■ Activity: When you reach the line containing "let s := set_bytes" in the records below, start copying exactly, and stop once you have copied the line containing "From S2P Require Import Buddy".

:: Raw data ::

Definition remove (parent_ino : Z) (name : list Z) s : comp (res unit * ramfs A) :=
  if negb (get_ino s parent_ino) then Done (Err "bad parent", s)
  else
    let! found := find_name (inode s parent_ino) name in
    match found with
    | None => Done (Err "ramfs: not found", s)
    | Some i =>
        let target := d_ino (i_dirents (inode s parent_ino) !!! i) in
        let s := upd_inode parent_ino (clear_dirent i) s in
        if get_ino s target then
          let! s := free_inode_blocks target s in
          Done (Ok tt, upd_inode target (with_used false) s)
        else Done (Ok tt, s)
    end.

Definition rmdir (parent_ino : Z) (name : list Z) s : comp (res unit * ramfs A) := remove parent_ino name s.

Definition stat s (ino : Z) : res Stat :=
  if negb (get_ino s ino) then Err "bad ino"
  else
    let n := inode s ino in
    Ok (mkStat 0 ino (i_mode n) (i_nlink n) (i_uid n) (i_gid n) 0 (i_size n) RAMFS_BLOCK (i_block_count n) 0 0 0).

Definition readlink s (ino : Z) : comp (res (list Z)) :=
  if negb (get_ino s ino) then Done (Err "bad ino")
  else
    let n := inode s ino in
    if (i_symlink_len n =? 0)%nat then Done (Err "not a symlink")
    else if (MAX_SYMLINK_LEN <? i_symlink_len n)%nat then Panic
    else Done (Ok (take (i_symlink_len n) (i_symlink_target n))).

Definition symlink (parent_ino : Z) (name target : list Z) s : comp (res Z * ramfs A) :=
  if negb (get_ino s parent_ino) then Done (Err "bad parent", s)
  else match alloc_inode s with
  | (None, s) => Done (Err "ramfs: no inodes", s)
  | (Some ino, s) =>
      let t := take MAX_SYMLINK_LEN target in
      let s := upd_inode ino (λ n, with_symlink (overlay t (i_symlink_target n)) (length t) (with_mode (Z.lor S_IFLNK 511) n)) s in
      let parent := inode s parent_ino in
      if (MAX_DIRENTS <=? i_dirent_count parent)%nat
      then Done (Err "ramfs: dirents full", upd_inode ino (with_used false) s)
      else Done (Ok ino, upd_inode parent_ino (put_dirent (i_dirent_count parent) ino name FT_SYMLINK (S (i_dirent_count parent))) s)
  end.

(** The replaced target of a rename: its blocks, its inode and its vnodes go. *)
Definition drop_target (tino : Z) (new_parent : Z) (i : nat) s : comp (ramfs A) :=
  let! s := free_inode_blocks tino s in
  let s := upd_inode tino (with_used false) s in
  Done (upd_inode new_parent (clear_dirent i) (drop_vnode tino s)).

Definition rename (old_parent : Z) (old_name : list Z) (new_parent : Z) (new_name : list Z) s : comp (res unit * ramfs A) :=
  if negb (get_ino s old_parent) then Done (Err "bad old parent", s)
  else
    let! found := find_name (inode s old_parent) old_name in
    match found with
    | None => Done (Err "ramfs: not found", s)
    | Some idx =>
        let d := i_dirents (inode s old_parent) !!! idx in
        let s := upd_inode old_parent (clear_dirent idx) s in
        if negb (get_ino s new_parent) then Done (Err "bad new parent", s)
        else
          let! hit := find_name (inode s new_parent) new_name in
          match hit with
          | Some i =>
              let tino := d_ino (i_dirents (inode s new_parent) !!! i) in
              if negb (get_ino s tino) then Done (Err "bad target ino", s)
              else
                let! s := drop_target tino new_parent i s in
                Done (Ok tt, upd_inode new_parent (λ n, put_dirent i (d_ino d) new_name (d_file_type d) (i_dirent_count n) n) s)
          | None =>
              let n := inode s new_parent in
              if (MAX_DIRENTS <=? i_dirent_count n)%nat then Done (Err "ramfs: dirents full", s)
              else Done (Ok tt, upd_inode new_parent (put_dirent (i_dirent_count n) (d_ino d) new_name (d_file_type d) (S (i_dirent_count n))) s)
          end
    end.

Definition setattr (ino mode uid gid : Z) s : res unit * ramfs A :=
  if negb (get_ino s ino) then (Err "bad ino", s)
  else (Ok tt, upd_inode ino (λ n, with_attr mode uid gid (i_nlink n) n) s).

(** ** Extended attributes of an inode *)

(** The bytes put into a buffer of [room] bytes. *)
Definition getxattr s (ino : Z) (name : list Z) (room : nat) : comp (res (list Z)) :=
  if negb (get_ino s ino) then Done (Err "bad ino")
  else
    let x := i_xattr (inode s ino) in
    let! found := xattr_get x name in
    match found with
    | None => Done (Err "xattr not found")
    | Some e =>
        if (room <? xe_value_len e)%nat then Done (Err "buf too small")
        else if xb_data_block x =? 0 then Done (Err "no xattr data")
        else Done (Ok (mem_read (xb_data_block x + xe_value_off e) (xe_value_len e) (bytes s)))
    end.

Definition with_data_block (p : Z) (n : RamInode) : RamInode :=
  with_xattr (mkXattrBlock (xb_entries (i_xattr n)) (xb_count (i_xattr n)) p) n.

Definition ensure_xattr_page (ino : Z) s : res unit * ramfs A :=
  if xb_data_block (i_xattr (inode s ino)) =? 0 then
    match pa_alloc (rpal s) with
    | (None, a) => (Err "oom", set_rpal a s)
    | (Some ptr, a) =>
        let s := set_bytes (mem_zero ptr XATTR_SIZE_MAX (bytes s)) (set_rpal a s) in
        (Ok tt, upd_inode ino (with_data_block ptr) s)
    end
  else (Ok tt, s).

Definition setxattr (ino : Z) (name value : list Z) s : comp (res unit * ramfs A) :=
  if negb (get_ino s ino) then Done (Err "bad ino", s)
  else match ensure_xattr_page ino s with
  | (Err e, s) => Done (Err e, s)
  | (Ok _, s) =>
      let! (r, x) := xattr_set name value (i_xattr (inode s ino)) in
      match r with
      | Err e => Done (Err e, s)
      | Ok idx =>
          let s := upd_inode ino (with_xattr x) s in
          Done (Ok tt, set_bytes (mem_write (xb_data_block x + xe_value_off (xb_entries x !!! idx)) value (bytes s)) s)
      end
  end.

(** The names, each ended by a zero byte, while they fit. *)
Fixpoint listxattr_loop (n i room : nat) (es : list XattrEntry) (acc : list Z) : list Z :=
  match n with
  | O => acc
  | S n' =>
      let nm := take (xe_name_len (es !!! i)) (xe_name (es !!! i)) in
      if (room <? length acc + length nm + 1)%nat then acc
      else listxattr_loop n' (S i) room es (acc ++ nm ++ [0])
  end.
(* ===== verification/RamfsClaims.v ===== *)
(** * The theorems about the RAM file system *)

From S2P Require Import Prelude Bytes VfsTypes PageAlloc Ramfs RamfsInv.
From S2P Require Import Buddy BuddySpec BuddyPages.
From stdpp Require Import base gmap numbers strings list.
Local Open Scope Z_scope.

Section claims.
Context {A : Type} `{!PageAllocator A}.
Implicit Types s : ramfs A.
#[local] Opaque MAX_BLOCKS_PER_INODE MAX_INODES null_blocks MAX_DIRENTS MAX_NAME.

Lemma with_size_inv s lost ino sz :
  ramfs_inv s lost → 0 ≤ ino < MAX_INODES → 0 ≤ sz < 2 ^ 64 → ramfs_inv (upd_inode ino (with_size sz) s) lost.
Proof.
  intros Hinv Hi Hsz. eapply (upd_inode_inv s lost lost s); [done|done|done| |done].
  pose proof (inode_ok _ _ _ Hinv Hi) as [W1 W2 W3 W4 W5 W6 W7 W8]. by split.
Qed.
(* ===== verification/Vma.v ===== *)
(** * Address-space records: the VMA pool and [sys_mmap] of [src/task.rs]

    One pool of records for all address spaces, keyed by the root page table
    ([pml4]).  The pool is an array of which the first [VMA_USED] entries have
    ever been used; the model is that prefix, so its length is [VMA_USED].
    Each helper holds [VMA_LOCK] for its whole body and is one function. *)

From S2P Require Import Prelude.
From stdpp Require Import base numbers list.
Local Open Scope Z_scope.

Definition MAX_VMA_RECORDS : nat := Pos.to_nat 65536.
Definition EINVAL : Z := 22.
Definition ENOMEM : Z := 12.
Definition ENOSYS : Z := 38.
Definition PROT_WRITE : Z := 2.
Definition PROT_EXEC : Z := 4.
Definition MAP_SHARED : Z := 1.
Definition MAP_ANONYMOUS : Z := 32.
Definition PTE_PRESENT : Z := 1.
Definition PTE_WRITABLE : Z := 2.
Definition PTE_USER : Z := 4.
Definition PTE_NO_EXECUTE : Z := 2 ^ 63.

Record Vma := mkVma { v_start : Z; v_end : Z; v_flags : Z }.
Record VmaRec := mkVmaRec { r_pml4 : Z; r_vma : Vma }.

Definition pool : Type := list VmaRec.

(** A slot that may be reused. *)
Definition rec_free (r : VmaRec) : bool := (r_pml4 r =? 0) && (v_start (r_vma r) =? 0).
Definition rec_none : VmaRec := mkVmaRec 0 (mkVma 0 0 0).

(** The first reusable slot takes the record, else the pool grows. *)
Fixpoint reuse (new : VmaRec) (vs : pool) : option pool :=
  match vs with
  | [] => None
  | r :: vs' => if rec_free r then Some (new :: vs') else (λ l, r :: l) <$> reuse new vs'
  end.

Definition vma_register (pml4 start end_ flags : Z) (vs : pool) : bool * pool :=
  let new := mkVmaRec pml4 (mkVma start end_ flags) in
  match reuse new vs with
  | Some vs' => (true, vs')
  | None => if (length vs <? MAX_VMA_RECORDS)%nat then (true, vs ++ [new]) else (false, vs)
  end.

Definition covers_addr (pml4 addr : Z) (r : VmaRec) : bool :=
  (r_pml4 r =? pml4) && (v_start (r_vma r) <=? addr) && (addr <? v_end (r_vma r)).

Fixpoint vma_find (pml4 addr : Z) (vs : pool) : option Vma :=
  match vs with
  | [] => None
  | r :: vs' => if covers_addr pml4 addr r then Some (r_vma r) else vma_find pml4 addr vs'
  end.

Definition overlaps (pml4 start end_ : Z) (r : VmaRec) : bool :=
  (r_pml4 r =? pml4) && (start <? v_end (r_vma r)) && (v_start (r_vma r) <? end_).

Definition vma_first_overlap_end (pml4 start end_ : Z) (vs : pool) : option Z :=
  foldl (λ best r,
    if overlaps pml4 start end_ r then
      match best with
      | None => Some (v_end (r_vma r))
      | Some b => if v_end (r_vma r) <? b then Some (v_end (r_vma r)) else best
      end
    else best) None vs.

Fixpoint vma_clear_addr (pml4 addr : Z) (vs : pool) : pool :=
  match vs with
  | [] => []
  | r :: vs' =>
      if (r_pml4 r =? pml4) && (v_start (r_vma r) =? addr) then rec_none :: vs'
      else r :: vma_clear_addr pml4 addr vs'
  end.

(** One record under [munmap] of [start, end_). *)
Definition clear_rec (pml4 start end_ : Z) (r : VmaRec) : VmaRec :=
  let s := v_start (r_vma r) in
  let e := v_end (r_vma r) in
  let fl := v_flags (r_vma r) in
  if negb (r_pml4 r =? pml4) || (s =? 0) then r
  else if (start <=? s) && (e <=? end_) then rec_none
  else if (start <=? s) && (s <? end_) && (end_ <? e) then mkVmaRec (r_pml4 r) (mkVma end_ e fl)
  else if (e <=? end_) && (s <? start) && (start <? e) then mkVmaRec (r_pml4 r) (mkVma s start fl)
  else if (s <? start) && (end_ <? e) then mkVmaRec (r_pml4 r) (mkVma s start fl)
  else r.

Definition vma_clear_range (pml4 start end_ : Z) (vs : pool) : pool := clear_rec pml4 start end_ <$> vs.

(** [fork]: the range [0..VMA_USED] is fixed before the loop; a record that
    finds no slot is dropped. *)
Definition clone_one (from to : Z) (i : nat) (vs : pool) : pool :=
  match vs !! i with
  | Some r =>
      if r_pml4 r =? from then
        (vma_register to (v_start (r_vma r)) (v_end (r_vma r)) (v_flags (r_vma r)) vs).2
      else vs
  | None => vs
  end.

Definition vma_clone (from to : Z) (vs : pool) : pool :=
  foldl (λ vs i, clone_one from to i vs) vs (seq 0 (length vs)).

Definition vma_clear_pml4 (pml4 : Z) (vs : pool) : pool :=
  if pml4 =? 0 then vs
  else (λ r, if r_pml4 r =? pml4 then rec_none else r) <$> vs.

(** ** [sys_mmap] *)

Definition MMAP_BASE : Z := 0x70000000.
Definition MMAP_LIMIT : Z := 0x7FFFFFFFF000.

(** The search for a hole below [limit].  A turn that finds an overlap moves
    past the end of a record, so there are at most as many turns as records,
    and one more. *)
Fixpoint find_hole_below (limit : Z) (fuel : nat) (pml4 candidate size : Z) (vs : pool) : comp (option Z) :=
  if w64 (candidate + size) <=? limit then
    match fuel with
    | O => Spin
    | S f =>
        match vma_first_overlap_end pml4 candidate (w64 (candidate + size)) vs with
        | Some e => find_hole_below limit f pml4 e size vs
        | None => Done (Some candidate)
        end
    end
  else Done None.

Definition find_hole : nat → Z → Z → Z → pool → comp (option Z) := find_hole_below MMAP_LIMIT.

Definition page_round (n : Z) : Z := Z.ldiff (w64 (n + 0xFFF)) 0xFFF.

Definition prot_flags (prot : Z) : Z :=
  let f := Z.lor PTE_PRESENT PTE_USER in
  let f := if negb (Z.land prot PROT_WRITE =? 0) then Z.lor f PTE_WRITABLE else f in
  if Z.land prot PROT_EXEC =? 0 then Z.lor f PTE_NO_EXECUTE else f.

(** [cur] and [pml4] are the calling task and its address space. *)
Definition sys_mmap (cur : nat) (pml4 addr length_ prot flags fd : Z) (vs : pool) : comp (Z * pool) :=
  if negb (fd =? -1) && (Z.land flags MAP_ANONYMOUS =? 0) then Done (- ENOSYS, vs)
  else if negb (Z.land flags MAP_SHARED =? 0) then Done (- ENOSYS, vs)
  else if (cur =? 0)%nat then Done (- EINVAL, vs)
  else
    let page_addr := if addr =? 0 then 0 else Z.ldiff addr 0xFFF in
    let size := page_round length_ in
    let! final :=
      if page_addr =? 0 then find_hole (S (length vs)) pml4 MMAP_BASE size vs else Done (Some page_addr) in
    match final with
    | None => Done (- ENOMEM, vs)
    | Some a =>
        match vma_register pml4 a (w64 (a + size)) (prot_flags prot) vs with
        | (true, vs) => Done (a, vs)
        | (false, vs) => Done (- ENOMEM, vs)
        end
    end.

:::

■ Reply to the task:
        let s := set_bytes (mem_zero ptr XATTR_SIZE_MAX (bytes s)) (set_rpal a s) in
        (Ok tt, upd_inode ino (with_data_block ptr) s)
    end
  else (Ok tt, s).

Definition setxattr (ino : Z) (name value : list Z) s : comp (res unit * ramfs A) :=
  if negb (get_ino s ino) then Done (Err "bad ino", s)
  else match ensure_xattr_page ino s with
  | (Err e, s) => Done (Err e, s)
  | (Ok _, s) =>
      let! (r, x) := xattr_set name value (i_xattr (inode s ino)) in
      match r with
      | Err e => Done (Err e, s)
      | Ok idx =>
          let s := upd_inode ino (with_xattr x) s in
          Done (Ok tt, set_bytes (mem_write (xb_data_block x + xe_value_off (xb_entries x !!! idx)) value (bytes s)) s)
      end
  end.

(** The names, each ended by a zero byte, while they fit. *)
Fixpoint listxattr_loop (n i room : nat) (es : list XattrEntry) (acc : list Z) : list Z :=
  match n with
  | O => acc
  | S n' =>
      let nm := take (xe_name_len (es !!! i)) (xe_name (es !!! i)) in
      if (room <? length acc + length nm + 1)%nat then acc
      else listxattr_loop n' (S i) room es (acc ++ nm ++ [0])
  end.
(* ===== verification/RamfsClaims.v ===== *)
(** * The theorems about the RAM file system *)

From S2P Require Import Prelude Bytes VfsTypes PageAlloc Ramfs RamfsInv.
From S2P Require Import Buddy BuddySpec BuddyPages.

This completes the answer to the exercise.